In vivo measurement of brain network connectivity reflects progression and intrinsic disease severity in a model of temporal lobe epilepsy

Different types of brain injury, such as status epilepticus (SE), trauma, or stroke may initiate the process of epileptogenesis and lead to the development of temporal lobe epilepsy. Epileptogenesis is characterized by an initial latent period during which impaired network communication and synaptic circuit alterations are occurring. Ultimately, these modifications result in the development of spontaneous recurrent seizures (SRS). Current knowledge on the functional connectivity network changes during epileptogenesis and how network alterations relate to seizure is very limited. To investigate these underlying network connectivity modifications, we imaged epileptic and control rats by means of resting-state functional MRI (rsfMRI) during epileptogenesis. A cohort of animals was video-electroencephalography (video-EEG) monitored continuously over 12 weeks to determine disease severity during the course of disease, with the first SRS appearing around 2 weeks post-SE for most of the animals.
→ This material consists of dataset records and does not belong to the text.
(* ===== verification/BusinessInvariant.v ===== *)
(** * The invariant of the ordered business executor

    What holds in every state of the executor ([exec_ok]), proved move by move:
    the counters count the pieces in flight, a lane has one owner exactly while
    it is active, an idle lane is empty, the tasks of a lane leave it in the
    order in which they entered, and the budgets hold. *)
From Stdlib Require Import ZArith Lia.
From stdpp Require Import base gmap list numbers.
From S2P Require Import Prelude CircularQueue MpmcBlockingQueue ThreadPool BusinessExecutor.
From S2P Require Import BusinessLanes BusinessMoves.
Local Open Scope Z_scope.

(** ** Weights of the pieces *)

(** A slot of the pending budget. *)
Definition w_pending (p : Piece) : Z :=
  match p with
  | AThread th => match pc th with PRun _ _ | PWork _ _ | PFinish _ _ => 1 | _ => 0 end
  | AJob (JExecute _) | AOpen _ | ADispatched _ => 1
  | AJob _ => 0
  end.
Definition w_completions (p : Piece) : Z := match p with ADispatched _ => 1 | _ => 0 end.
Definition w_async (p : Piece) : Z :=
  match p with
  | AThread th => match pc th with PFinish _ _ | PFinishTail _ | PFinishEnd => 1 | _ => 0 end
  | AOpen _ => 1
  | _ => 0
  end.
Definition w_internal (p : Piece) : Z :=
  match p with
  | AThread th => b2z (internal th)
  | AJob (JDrain _ b) => b2z b
  | AJob (JResume _) => 1
  | _ => 0
  end.
(** The holder of the admission mutex. *)
Definition w_admission (p : Piece) : Z :=
  match p with
  | AThread th => match pc th with PSchedule _ _ => 1 | _ => 0 end
  | _ => 0
  end.
(** A queued resume of [t], and the mark that there is one. *)
Definition w_resume (t : Task) (p : Piece) : Z :=
  match p with AJob (JResume t') => b2z (bool_decide (t' = t)) | _ => 0 end.
Definition w_marked (t : Task) (p : Piece) : Z :=
  match p with AOpen (t', true) => b2z (bool_decide (t' = t)) | _ => 0 end.
Definition w_resumes (p : Piece) : Z := match p with AJob (JResume _) => 1 | _ => 0 end.
Definition w_marks (p : Piece) : Z := match p with AOpen (_, true) => 1 | _ => 0 end.

(** The lane whose task the piece executes. *)
Definition lane_hand (p : Piece) : option Lane :=
  match p with
  | AThread th =>
      match pc th with
      | PRun _ (KLane L) | PWork _ (KLane L) | PComplete L => Some L
      | PFinish t _ | PFinishTail t => async_lane t
      | _ => None
      end
  | AOpen (t, _) => async_lane t
  | _ => None
  end.
(** The lane whose first drainer the piece is. *)
Definition lane_drain (p : Piece) : option Lane :=
  match p with
  | AThread th => match pc th with PSchedule _ L => Some L | _ => None end
  | AJob (JDrain L _) => Some L
  | _ => None
  end.
Definition lane_loop (p : Piece) : option Lane :=
  match p with
  | AThread th => match pc th with PLoop L => Some L | _ => None end
  | _ => None
  end.

Definition on (L : Lane) (x : option Lane) : Z :=
  match x with Some L' => b2z (bool_decide (L' = L)) | None => 0 end.
Definition w_hand (L : Lane) (p : Piece) : Z := on L (lane_hand p).
Definition w_drain (L : Lane) (p : Piece) : Z := on L (lane_drain p).
Definition w_loop (L : Lane) (p : Piece) : Z := on L (lane_loop p).
(** A drainer that runs, or the task it left in flight. *)
Definition w_run (L : Lane) (p : Piece) : Z := on L (lane_hand p) + on L (lane_loop p).
(** The owners of a lane. *)
Definition w_token (L : Lane) (p : Piece) : Z :=
  on L (lane_hand p) + on L (lane_drain p) + on L (lane_loop p).
Definition w_key (i : nat) (p : Piece) : Z :=
  match lane_hand p with Some L => b2z (is_key i L) | None => 0 end.

#[global] Arguments w_hand L !p /.
#[global] Arguments w_drain L !p /.
#[global] Arguments w_loop L !p /.
#[global] Arguments w_run L !p /.
#[global] Arguments w_token L !p /.
#[global] Arguments w_key i !p /.

(** The mark of a started asynchronous task is the lane it came from. *)
Definition piece_ok (p : Piece) : Prop :=
  match p with
  | AThread th =>
      match pc th with
      | PAdmit t => async_lane t = None
      | PRun t k =>
          has_async_work (spec t) = true →
          async_lane t = match k with KUnordered => None | KLane L => Some L end
      | _ => True
      end
  | AJob (JExecute t) => async_lane t = None
  | _ => True
  end.

Lemma b2z_range b : 0 ≤ b2z b ≤ 1.
Proof. destruct b; simpl; lia. Qed.
Lemma on_range L x : 0 ≤ on L x ≤ 1.
Proof. destruct x; simpl; [apply b2z_range|lia]. Qed.

(** The history of one lane. *)
Definition lane_log (L : Lane) (l : list (Lane * Task)) : list Task :=
  (filter (λ x, x.1 = L) l).*2.

Section Invariant.
Context {P : Type} `{HP : TaskPoolLaws P Job}.
Variable o : BusinessExecutorOptions.
Local Abbreviation Exec := (Executor P).
Implicit Types (s : Exec) (L : Lane).

Definition weigh (w : Piece → Z) s : Z := lsum w (in_flight s).

Record exec_ok s : Prop := {
  ok_pool : tp_ok (pool_ s) ∧
    tp_capacity (pool_ s) = Z.of_nat (max_pending_tasks o) * 2 + Z.of_nat (stripe_count o) +
                            Z.of_nat (worker_threads o);
  ok_stripes : length (stripes_ s) = stripe_count o;
  ok_pieces : Forall piece_ok (in_flight s);
  ok_pending : Z.of_nat (current_pending_tasks_ s) = weigh w_pending s + queued (stripes_ s);
  ok_budget : (current_pending_tasks_ s ≤ max_pending_tasks o)%nat;
  ok_completions : Z.of_nat (pending_completions_ s) = weigh w_completions s;
  ok_async : Z.of_nat (pending_async_tasks_ s) = weigh w_async s;
  ok_internal : Z.of_nat (pending_internal_jobs_ s) = weigh w_internal s;
  ok_admission : b2z (admission_ s) = weigh w_admission s;
  ok_resume t : weigh (w_resume t) s = weigh (w_marked t) s;
  ok_resumes : weigh w_resumes s = weigh w_marks s;
  ok_token L : weigh (w_token L) s = b2z (lane_active (stripes_ s) L);
  ok_idle L : lane_active (stripes_ s) L = false → lane_queue (stripes_ s) L = [];
  ok_drain i key : weigh (w_drain (LKey i key)) s ≤
                   Z.of_nat (length (lane_queue (stripes_ s) (LKey i key)));
  ok_slots i : slots (stripes_ s) i = key_len (stripes_ s) i + weigh (w_key i) s;
  ok_key_capacity i : slots (stripes_ s) i ≤ Z.of_nat (per_stripe_queue_capacity o);
  ok_stripe_capacity i :
    Z.of_nat (length (lane_queue (stripes_ s) (LStripe i))) + weigh (w_hand (LStripe i)) s ≤
    Z.of_nat (per_stripe_queue_capacity o);
  ok_fifo L :
    lane_log L (enqueued s) = lane_log L (popped s) ++ lane_queue (stripes_ s) L;
  ok_lanes : Forall (λ x, ∃ key, ordering_key (spec x.2) = Some key ∧
                                 x.1 = lane_of o (stripe_count o) key) (enqueued s);
}.

(** ** Moves and weights *)

Lemma weigh_move s s' c w :
  (∀ p, 0 ≤ w p) → moved s s' c →
  ∃ r, 0 ≤ r ∧ weigh w s = lsum w (ch_in c) + r ∧ weigh w s' = lsum w (ch_out c) + r.
Proof.
  intros Hw [(R & E1 & E2) _]. exists (lsum w R). unfold weigh.
  rewrite E1, E2, !lsum_app. by split_and!; [apply lsum_nonneg| |].
Qed.

Lemma weigh_nonneg s w : (∀ p, 0 ≤ w p) → 0 ≤ weigh w s.
Proof. apply lsum_nonneg. Qed.

Lemma weigh_token s L : weigh (w_token L) s = weigh (w_drain L) s + weigh (w_run L) s.
Proof.
  unfold weigh. rewrite <-lsum_plus. apply lsum_ext. intros p _.
  unfold w_token, w_drain, w_run. lia.
Qed.

Lemma weigh_run s L : weigh (w_run L) s = weigh (w_hand L) s + weigh (w_loop L) s.
Proof. unfold weigh. by rewrite <-lsum_plus. Qed.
Epileptic animals displayed a significant wide-spread hyposynchrony at 2 weeks post-SE, followed by a significant increase in network synchronicity from 2 to 4 weeks post-SE. Interestingly, subjects with a delayed epilepsy onset demonstrated significantly lower synchronicity compared to controls and the epileptic group at 4 weeks post-SE. Finally, network connectivity at 4 weeks post-SE was found to correlate with seizure onset (r = 0.858, p < .0001) and disease severity measured over 12 weeks (e.g. cingulate cortex: r = 0.863, p = .002), suggesting a possible network strengthening upon seizure reoccurrence. Our findings indicate that epileptogenesis is characterized by an initial hyposynchrony of brain networks and the disease-associated progression reflects disease severity.